Exercise instructions =>
Would you return every line of the listing below that has "with" in it?

Material provided =>
● ● ● ●

(* ===== verification/PeerDirectory.v ===== *)
(** The directory of tailnet peers ([TailscalePeerDirectory.hpp],
    [TailscalePeerDirectory.cpp]): its updates from the netmap, and the lookup
    that decides which peer carries traffic for an address. The directory is an
    [unordered_map] behind a mutex; the order in which it is traversed is
    unspecified, so [resolveIPv4] takes the traversal as an argument and its
    theorem holds for every traversal of the map. *)

From S2P Require Import Prelude Bytes Text Endpoint Types.

Definition kMaxPeers : Z := 1024.
Definition kMaxEndpointsPerPeer : Z := 32.
Definition kMaxAllowedIPsPerPeer : Z := 64.

Abbreviation PeerDirectory := (gmap (list Init.Byte.byte) Peer).

(** ** IPv4 text *)

Definition parseOctet (value : bytes) : bool :=
  if bool_decide (value = []) || (3 <? length value)%nat then false
  else
    let result := from_chars_unsigned value 0 in
    bool_decide (fc_ec result = ErrNone) && (fc_ptr result =? length value)%nat &&
    (fc_value result <=? 255).

(** The loop of [parseIPv4Value]: the value and the number of components. *)
Fixpoint ipv4_loop (fuel : nat) (ip : bytes) (begin : nat) (val components : Z) : option (Z * Z) :=
  match fuel with
  | O => None
  | S k =>
      if (begin <=? length ip)%nat then
        let dot := find_from (ch ".") begin ip in
        let end_ := default (length ip) dot in
        let piece := substr begin (end_ - begin) ip in
        if negb (parseOctet piece) then None
        else
          let octet := fc_value (from_chars_unsigned piece 0) in
          let val := Z.lor (u32 (Z.shiftl val 8)) (octet mod 256) in
          match dot with
          | None => Some (val, components + 1)
          | Some d => ipv4_loop k ip (d + 1) val (components + 1)
          end
      else Some (val, components)
  end.

Definition parseIPv4Value (ip : bytes) : option Z :=
  '(val, components) ← ipv4_loop (S (length ip)) ip 0 0 0;
  if negb (components =? 4) then None else Some val.

(** The loop of [isLiteralIPv4]. *)
Fixpoint literal_loop (fuel : nat) (address : bytes) (begin : nat) (components : Z) : option Z :=
  match fuel with
  | O => None
  | S k =>
      if (begin <=? length address)%nat then
        let dot := find_from (ch ".") begin address in
        let end_ := default (length address) dot in
        if negb (parseOctet (substr begin (end_ - begin) address)) then None
        else match dot with
             | None => Some (components + 1)
             | Some d => literal_loop k address (d + 1) (components + 1)
             end
      else Some components
  end.

Definition isLiteralIPv4 (address : bytes) : bool :=
  match literal_loop (S (length address)) address 0 0 with
  | None => false
  | Some components => components =? 4
  end.

(** [Some (network, prefix)] when the text is accepted. *)
Definition parseIPv4Cidr (cidr : bytes) : option (Z * Z) :=
  let slash := find (ch "/") cidr in
  bits ← match slash with
         | None => Some 32
         | Some k =>
             let prefixText := substr_from (k + 1) cidr in
             if bool_decide (prefixText = []) || (2 <? length prefixText)%nat then None
             else
               let result := from_chars_int prefixText 32 in
               if negb (bool_decide (fc_ec result = ErrNone)) ||
                  negb (fc_ptr result =? length prefixText)%nat ||
                  (fc_value result <? 0) || (32 <? fc_value result)
               then None else Some (fc_value result)
         end;
  value ← parseIPv4Value (match slash with None => cidr | Some k => substr 0 k cidr end);
  Some (value, bits).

● ● ● ●

Output =>
  match fuel with
          match dot with
  match fuel with
        else match dot with
  match literal_loop (S (length address)) address 0 0 with
  bits ← match slash with
  value ← parseIPv4Value (match slash with None => cidr | Some k => substr 0 k cidr end);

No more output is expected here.